Tuesday, June 24, 2008

Bookmark This!

The last few posts have been focused on products that create efficiency in resource consumption. The crux of this investment theme is that there is as much growth and profit potential in creating efficiency as in creating alternative fuel sources. The next name in our series is a double play - recycling and alternative fuel!

GreenFuel Technologies Corp. is a development stage company focused on building algae farms to recycle carbon dioxide from flue gases. The algae are then harvested as feedstock for biofuel. You cannot get any more efficient than turning a toxic emission into a saleable product.

Sounds far fetched, but basic science supports the concept. Algae are fast growing plants that grow on sunlight and carbon dioxide. In the process of soaking up the carbon dioxide, algae produce lipids and carbohydrates. These are good things that can be used as proteins for animal feed or as feedstock for biodiesel or ethanol.

It makes sense to hitch up these little algae “workhorses” in places where there is plentiful carbon dioxide - at the exhaust end of combustion engines like those at coal fired utilities. GreenFuel has completed a couple feasibility studies at NRG’s Big Cajun II site in Louisiana, the APS Four Corners facility in New Mexico and the Sunflower Electric facility in Kansas. These studies have demonstrated that algae will thrive on flue gases. The challenge is to go into full-scale production at a utility site.

The APS Redhawk facility in Arizona has been successful in producing high rates of algal biomass for conversion into transportation-grade biofuel. Specially designed pipes captured and transported the carbon dioxide emissions from the smoke stack to containers holding algae. Under the ample southwestern sun, the algae consumed the carbon dioxide and flourished. The algae can be harvested and the algal starches turned into ethanol, the lipids into biodiesel and proteins into animal feed.

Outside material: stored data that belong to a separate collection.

(** X6: [bb] is bound to a module's [set_trace] only when that module is
    importable and the selector is "1" or the module's name. *)
Theorem set_trace_bound_only_if_importable
    (importable : module → bool) env m :
  binds (load importable env) (set_trace m) →
  importable m = true ∧
  (selector (load importable env) = Some (PyStr "1") ∨
   ∃ s, selector (load importable env) = Some (PyStr s) ∧ names s m).
Proof.
  intros Hb. rewrite selector_load.
  destruct (load_verdict importable env)
    as [[H1 Hrun]|[(m' & Hm & Hrun)|[_ Hrun]]].
  - rewrite H1. split; [ | by left].
    destruct (importable pudb) eqn:E1, (importable ipdb) eqn:E2,
      (importable pdb) eqn:E3;
      solve [ destruct (binds_not_fails _ _ _ Hb Hrun)
            | pose proof (binds_inj _ _ _ Hb Hrun) as Heq;
              injection Heq as ->; done ].
  - destruct (importable m') eqn:E;
      [ | destruct (binds_not_fails _ _ _ Hb Hrun)].
    pose proof (binds_inj _ _ _ Hb Hrun) as Heq. injection Heq as ->.
    split; [done | ]. right. by exists (resolved env).
  - discriminate (binds_inj _ _ _ Hb Hrun).
Qed.

Lemma set_trace_bound_only_if_importable_witness :
  ipdb_and_pdb ipdb = true ∧
  (selector (load ipdb_and_pdb {["BB" := "1"]}) = Some (PyStr "1") ∨
   ∃ s, selector (load ipdb_and_pdb {["BB" := "1"]}) = Some (PyStr s) ∧
        names s ipdb).
Proof.
  apply (set_trace_bound_only_if_importable ipdb_and_pdb {["BB" := "1"]} ipdb).
  split; reflexivity.
Defined.

(** X7: [bb] is the function of line 26 only when the selector is none of
    "1", "pudb", "pdb", "ipdb": a recognized selector never ends in the
    no-op, also when its modules are missing. *)
Theorem noop_only_if_unrecognized (importable : module → bool) env :
  binds (load importable env) def_bb →
  ∃ s, selector (load importable env) = Some (PyStr s) ∧ ¬ recognized s.
Proof.
  intros Hb. exists (resolved env). rewrite selector_load. split; [done | ].
  destruct (load_verdict importable env)
    as [[H1 Hrun]|[(m & Hm & Hrun)|[Hn _]]]; [ | | done].
  - destruct (importable pudb), (importable ipdb), (importable pdb);
      solve [ destruct (binds_not_fails _ _ _ Hb Hrun)
            | discriminate (binds_inj _ _ _ Hb Hrun) ].
  - destruct (importable m);
      solve [ destruct (binds_not_fails _ _ _ Hb Hrun)
            | discriminate (binds_inj _ _ _ Hb Hrun) ].
Qed.

Lemma noop_only_if_unrecognized_witness :
  ∃ s, selector (load no_debugger {["PYDEBUG" := "PDB"]}) = Some (PyStr s) ∧
       ¬ recognized s.
Proof.
  apply (noop_only_if_unrecognized no_debugger {["PYDEBUG" := "PDB"]}).
  split; reflexivity.
Defined.

(** X8: the body defines the names [os] and [pydebug], and [bb] when it
    returns, and no other: a load that returns leaves exactly these three
    globals, a load that raises exactly the first two. *)
Theorem load_namespace (importable : module → bool) env :
  ((load importable env).1 = Returned tt →
     dom (globals (load importable env).2) = {["os"; "pydebug"; "bb"]}) ∧
  (∀ e, (load importable env).1 = Raised e →
     dom (globals (load importable env).2) = {["os"; "pydebug"]}).
Proof.
  rewrite load_resolved.
  assert (dom (globals (at_line_11 env)) = ({["os"; "pydebug"]} : gset string))
    as Hdom.
  { simpl. rewrite dom_insert_L, dom_singleton_L. set_solver. }
  destruct (bind_bb_shape importable (resolved env) (at_line_11 env))
    as [(c & Ho & Hg)|(m & Ho & _ & Hg)]; rewrite Ho, Hg.
  - split; [intros _ | intros e He; discriminate He].
    rewrite dom_insert_L, Hdom. set_solver.
  - split; [intros He; discriminate He | by intros e _].
Qed.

GreenFuel is looking for a commercial partner to go into business for real. A new chief executive officer, Simon Upfill-Brown, has been brought on-board to guide GreenFuel in this phase of development. Simon is the man for the job, with a lengthy history in the chemical industry and experience in growing small operations. He has also been handed a plumb coin purse. GreenFuel recently completed a private placement that brought in $13.9 million and won an R&D grant from the Iowa Power Fund for another $2.3 million.

GreenFuel calls it Emissions-to-Biofuels technology. If it can be demonstrated at commercial scale, it is likely to be a must-have for fossil-fuel powered electric utilities. All the coal-fired utilities around the country could start looking at their emissions reports from a whole new perspective. Instead of budgeting for capital expenditures to reduce or sequester carbon dioxide emissions, utilities could be estimating algae and biofuel production.

Talk about bang for the buck! Put a little coal the hopper and produce both electricity and biofuel - all the while keeping the skies clean and avoiding those costly EPA fines.

GreenFuel Technologies is private and has so far been financed by venture capital funds. However, investors should “bookmark” this name as it seems an initial public offering is likely if GreenFuel scientists are successful in finding a commercial partner.

Neither the author of the Small Cap Copy web log, Crystal Equity Research nor its affiliates have a beneficial interest in the companies mentioned herein.